Jos De Roo

The Library and the Path

Think of two big ideas meeting. The first comes from Thomas Hertog and Stephen Hawking. Their picture of the early universe says: at the very beginning, there isn’t a sharp “first moment” with fixed rules. There’s a kind of quantum fog—many possible ways the cosmos could unfold. As the universe grows, some patterns become stable and copyable, and we get the familiar, steady laws of physics we measure today. Hertog (with Hawking) adopt a worm’s-eye tube perspective where origin, evolution, and observership are connected.

The second idea comes from Kurt Gödel. Gödel thought mathematics isn’t just a human game; it’s a real, timeless landscape of truths. He also showed that no single neat set of rules can capture all mathematical truth—there will always be true statements that sit beyond any finite axiom list. And he suspected that time, as we feel it flowing, isn’t fundamental. Reality, deep down, may be more like a whole—the way an entire novel exists at once, even if we read it page by page.

How do these ideas fit together? Here’s a simple way to see it.

Picture a timeless library that holds every consistent mathematical blueprint for a universe—every geometry, every set of forces, every possible “law book,” and even every full history that could exist. The library itself doesn’t change. That’s Gödel’s realm: all at once, outside of time.

Now picture a single route traced through that library: that route is our universe. As you move along it, time shows up as an ordering of events; things happen; memories accumulate. Early on, the route passes through the “quantum fog” sections of the library, where many alternatives overlap. Later, the route enters chapters where familiar, stable rules dominate—gravity behaves the way we expect, atoms keep their structure, stars form, chemistry works. The rules haven’t changed in the library; what’s changed is which part of the library our route is running through. That’s the Hertog–Hawking story: along the route, laws become effectively fixed for us.

There’s another twist in their picture: top-down selection. The facts we observe now—say, that galaxies exist and carbon chemistry works—act like clues at the end of a mystery novel. Knowing the final chapter narrows which earlier chapters could have led here. In physics terms, our present data “filter” the space of possible beginnings. Out of all the early quantum possibilities, only those compatible with what we see survive as serious candidates for our past. This isn’t magic; it’s just conditional reasoning writ large.

Where do observers fit in? Climb the “ladder of observership,” from physics to culture.

At the bottom, quantum systems bump into their surroundings and leave traces. Most delicate quantum states wash out, but a few sturdy patterns survive and can be copied again and again. That copying—called decoherence in technical language—builds the common, classical world we agree on.

Life evolves to read those traces. Eyes catch photons, ears catch pressure waves, noses catch chemicals. Creatures compress huge streams of raw data into simple cues: light means day, a smell means food, a shadow means danger.

Brains go further: they predict. They build inner models, compare expectations with what actually happens, and update. Attention and consciousness feel like the control panel for that ceaseless modeling. Minds don’t just register; they guess, test, and learn.

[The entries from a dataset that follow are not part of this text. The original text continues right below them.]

Fixpoint run (r : regex) (pos : nat) (s : jsstring) (cs : captures) (k : cont)
  : option captures :=
  match r with
  | Atom a =>
      match s with
      | c :: s' => if atom_ok a c then k (S pos) s' cs else None
      | [] => None
      end
  | Seq r1 r2 =>
      run r1 pos s cs (fun pos1 s1 cs1 => run r2 pos1 s1 cs1 k)
  | Group i r1 =>
      run r1 pos s cs
        (fun pos1 s1 cs1 => k pos1 s1 (<[i := Some (take (pos1 - pos) s)]> cs1))
  | Opt r1 =>
      (* An iteration that consumes nothing is refused.  The groups inside
         need no reset: none of them can be set before this one attempt. *)
      match run r1 pos s cs
              (fun pos1 s1 cs1 => if pos1 =? pos then None else k pos1 s1 cs1)
      with
      | Some res => Some res
      | None => k pos s cs
      end
  | Repeat lo hi a => repeat_from a lo hi 0 pos s cs k
  | Bol => if pos =? 0 then k pos s cs else None
  | Eol => match s with [] => k pos s cs | _ :: _ => None end
  end.

(** One attempt at the start index [pos]; slot 0 receives the whole match. *)
Definition match_at (groups : nat) (r : regex) (pos : nat) (s : jsstring)
  : option captures :=
  run r pos s (replicate (S groups) None)
    (fun pos1 _ cs1 => Some (<[0 := Some (take (pos1 - pos) s)]> cs1)).

(** [RegExp.prototype.exec] without the global flag: the start indices are
    tried from left to right. *)
Fixpoint exec_from (groups : nat) (r : regex) (pos : nat) (s : jsstring)
  : option captures :=
  match match_at groups r pos s with
  | Some res => Some res
  | None =>
      match s with
      | [] => None
      | _ :: s' => exec_from groups r (S pos) s'
      end
  end.

(** [s.match(r)] for a pattern with [groups] capturing groups. *)
Definition exec (groups : nat) (r : regex) (s : jsstring) : option captures :=
  exec_from groups r 0 s.

(** Capture [i] of a result, [None] when it is [undefined]. *)
Definition capture (res : captures) (i : nat) : option jsstring :=
  default None (res !! i).

Declare Scope regex_scope.
Delimit Scope regex_scope with re.
Bind Scope regex_scope with regex.
Infix ">+" := Seq (at level 60, right associativity) : regex_scope.

(** A literal character, and a literal run of characters [c d ...]. *)
Definition chr (c : ascii) : regex := Atom (Lit c).

Fixpoint lits (c : ascii) (rest : jsstring) : regex :=
  match rest with
  | [] => chr c
  | d :: rest' => Seq (chr c) (lits d rest')
  end.

End Regex.

(** ** platforms.js *)

Module Platforms.
Import Regex.

Record PlatformConfig := {
  name : jsstring;
  keywords : list jsstring;
  urlPattern : jsstring;
  domain : jsstring;
  color : jsstring;
  singleName : bool;     (* absent in the table reads as false *)
  allowAt : bool         (* absent in the table reads as false *)
}.

(** The table, in the order of the object literal, which is the order of
    [Object.entries].  The [icon] fields (emoji) are presentation only and
    are read by none of the functions below. *)
Definition PLATFORMS : list (jsstring * PlatformConfig) := [
  ("github" : jsstring,
   {| name := "GitHub"; keywords := ["github" : jsstring; "gh" : jsstring];
      urlPattern := "https://github.com/{owner}/{repo}{path}";
      domain := "github.com"; color := "#24292e";
      singleName := false; allowAt := false |});
  ("gitlab" : jsstring,
   {| name := "GitLab"; keywords := ["gitlab" : jsstring; "gl" : jsstring];
      urlPattern := "https://gitlab.com/{owner}/{repo}{path}";
      domain := "gitlab.com"; color := "#fc6d26";
      singleName := false; allowAt := false |});
  ("bitbucket" : jsstring,
   {| name := "Bitbucket";
      keywords := ["bitbucket" : jsstring; "bb" : jsstring];
      urlPattern := "https://bitbucket.org/{owner}/{repo}{path}";
      domain := "bitbucket.org"; color := "#0052cc";
      singleName := false; allowAt := false |});
  ("gitee" : jsstring,
   {| name := "Gitee"; keywords := ["gitee" : jsstring; "ge" : jsstring];
      urlPattern := "https://gitee.com/{owner}/{repo}{path}";
      domain := "gitee.com"; color := "#c71d23";
      singleName := false; allowAt := false |});
  ("npm" : jsstring,
   {| name := "npm"; keywords := ["npm" : jsstring; "npmjs" : jsstring];
      urlPattern := "https://www.npmjs.com/package/{owner}{path}";
      domain := "npmjs.com"; color := "#cb3837";
      singleName := true; allowAt := true |});
  ("docker" : jsstring,
   {| name := "Docker Hub";
      keywords := ["docker" : jsstring; "dockerhub" : jsstring];
      urlPattern := "https://hub.docker.com/r/{owner}/{repo}{path}";
      domain := "hub.docker.com"; color := "#2496ed";
      singleName := false; allowAt := false |});
  ("pypi" : jsstring,
   {| name := "PyPI";
      keywords := ["pypi" : jsstring; "pip" : jsstring; "python" : jsstring];
      urlPattern := "https://pypi.org/project/{owner}{path}";
      domain := "pypi.org"; color := "#3775a9";
      singleName := true; allowAt := true |});
  ("rubygems" : jsstring,
   {| name := "RubyGems";
      keywords := ["gem" : jsstring; "rubygems" : jsstring; "ruby" : jsstring];
      urlPattern := "https://rubygems.org/gems/{owner}{path}";
      domain := "rubygems.org"; color := "#cc342d";
      singleName := true; allowAt := false |});
  ("packagist" : jsstring,
   {| name := "Packagist";
      keywords := ["packagist" : jsstring; "composer" : jsstring;
                   "php" : jsstring];
      urlPattern := "https://packagist.org/packages/{owner}/{repo}{path}";
      domain := "packagist.org"; color := "#f28d1a";
      singleName := false; allowAt := false |});
  ("crates" : jsstring,
   {| name := "crates.io";
      keywords := ["crates" : jsstring; "cargo" : jsstring; "rust" : jsstring];
      urlPattern := "https://crates.io/crates/{owner}{path}";
      domain := "crates.io"; color := "#f74b00";
      singleName := true; allowAt := false |});
  ("nuget" : jsstring,
   {| name := "NuGet";
      keywords := ["nuget" : jsstring; "dotnet" : jsstring;
                   "csharp" : jsstring];
      urlPattern := "https://www.nuget.org/packages/{owner}{path}";
      domain := "nuget.org"; color := "#004880";
      singleName := true; allowAt := false |});
  ("maven" : jsstring,
   {| name := "Maven Central";
      keywords := ["maven" : jsstring; "mvn" : jsstring; "java" : jsstring];
      urlPattern := "https://search.maven.org/artifact/{owner}/{repo}{path}";
      domain := "search.maven.org"; color := "#c71a36";
      singleName := false; allowAt := false |});
  ("zerocat" : jsstring,
   {| name := "ZeroCat"; keywords := ["zerocat" : jsstring; "zc" : jsstring];
      urlPattern := "https://zerocat.dev/{owner}/{repo}{path}";
      domain := "zerocat.dev"; color := "#ff6600";
      singleName := false; allowAt := false |})
].
Lemma replaced_names {A : Type} (k : string) (v : A) (o : list (string * A)) :
  map fst (map (fun e => if String.eqb (fst e) k then (fst e, v) else e) o) = map fst o.
Proof.
  induction o as [|[a b] o IH]; simpl; [reflexivity |].
  rewrite IH. now destruct (String.eqb a k).
Qed.

(** The keys after an assignment: the key is added unless it is
    [__proto__]. *)
Lemma objSet_names {A : Type} (n k : string) (v : A) (o : list (string * A)) :
  In n (map fst (objSet k v o)) <-> (n = k /\ k <> "__proto__") \/ In n (map fst o).
Proof.
  unfold objSet. destruct (String.eqb k "__proto__") eqn:Ep.
  { apply String.eqb_eq in Ep. intuition congruence. }
  apply String.eqb_neq in Ep.
  destruct (hasOwn k o) eqn:Eo.
  { rewrite replaced_names. apply hasOwn_In in Eo. intuition congruence. }
  destruct (Js.arrayIndex k) as [i|].
  - rewrite insertIndex_names. intuition.
  - rewrite map_app, in_app_iff. simpl. intuition.
Qed.

Lemma objGet_None {A : Type} (n : string) (o : list (string * A)) :
  ~ In n (map fst o) -> objGet n o = None.
Proof.
  induction o as [|[a b] o IH]; simpl; [reflexivity |].
  intros H. destruct (String.eqb a n) eqn:E.
  - apply String.eqb_eq in E. tauto.
  - apply IH. tauto.
Qed.

Lemma objGet_Some_In {A : Type} (n : string) (o : list (string * A)) :
  In n (map fst o) -> is_Some (objGet n o).
Proof.
  induction o as [|[a b] o IH]; simpl; [tauto |].
  destruct (String.eqb a n) eqn:E; [eauto |].
  intros [-> | H]; [rewrite String.eqb_refl in E; discriminate | now apply IH].
Qed.

Lemma objGet_app {A : Type} (n : string) (o o' : list (string * A)) :
  objGet n (o ++ o') = match objGet n o with Some v => Some v | None => objGet n o' end.
Proof.
  induction o as [|[a b] o IH]; simpl; [reflexivity |].
  now destruct (String.eqb a n).
Qed.

Lemma objGet_insertIndex_other {A : Type} (i : N) (n k : string) (v : A)
    (o : list (string * A)) :
  String.eqb k n = false -> objGet n (insertIndex i k v o) = objGet n o.
Proof.
  intros Hne. induction o as [|[a b] o IH]; simpl; [now rewrite Hne |].
  destruct (Js.arrayIndex a) as [m|]; [destruct (m <? i)%N |]; simpl;
    rewrite ?IH, ?Hne; reflexivity.
Qed.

At the top, science and mathematics supercharge this basic loop. We build instruments that stretch our senses. We share methods that make facts stable across people and places. And we craft symbols—equations and concepts—that capture deep regularities with amazing economy. In short, observers are not outside the story. They’re a late, powerful part of how one branch of the library becomes legible and law-like.

What about Gödel’s famous limits? They give us a gentle warning. If mathematics is deeper than any one tidy axiom list, then we should not expect a final, small “theory of everything” that explains all facts once and for all. Instead, we should expect a framework that tells us how to weigh possible histories and why certain patterns dominate in worlds like ours. Inside that framework, our “laws” will be incredibly good—good enough to land probes on comets and design microchips—but still effective and regime-bound. Push into extremes—the very early universe, the inside of black holes—and some of those laws may bend or give way to a more general description. Think of this as a Gödel-shaped horizon on our explanations: there’s always a wider view.

This also softens the old fight about time. At the library level, nothing flows; the whole structure simply is. Along our route, time is as real as anything—memories pile up, entropy grows, arrows point from past to future. Both views can be true at once because they speak about different levels: the map (timeless) and the journey (time-full).

Put together, the story runs like this. The basic furniture of reality is mathematical and inexhaustible. Our universe is one realized path through that furniture. Early on, the path runs through a region where anything that can happen, does—fuzzily. As patterns settle and can be copied, the world turns classical and the laws we know “lock in.” Observers arise inside this stabilized world. They read records, build models, and, with science and math, manage to say an astonishing amount about their corner of the library, even while a final, complete encyclopedia remains out of reach.

So the picture is simple, if large. A timeless library of possibilities; a path that becomes our world; laws that harden as patterns settle; observers who climb from raw records to science; and a reminder from Gödel that there will always be more shelves left to explore.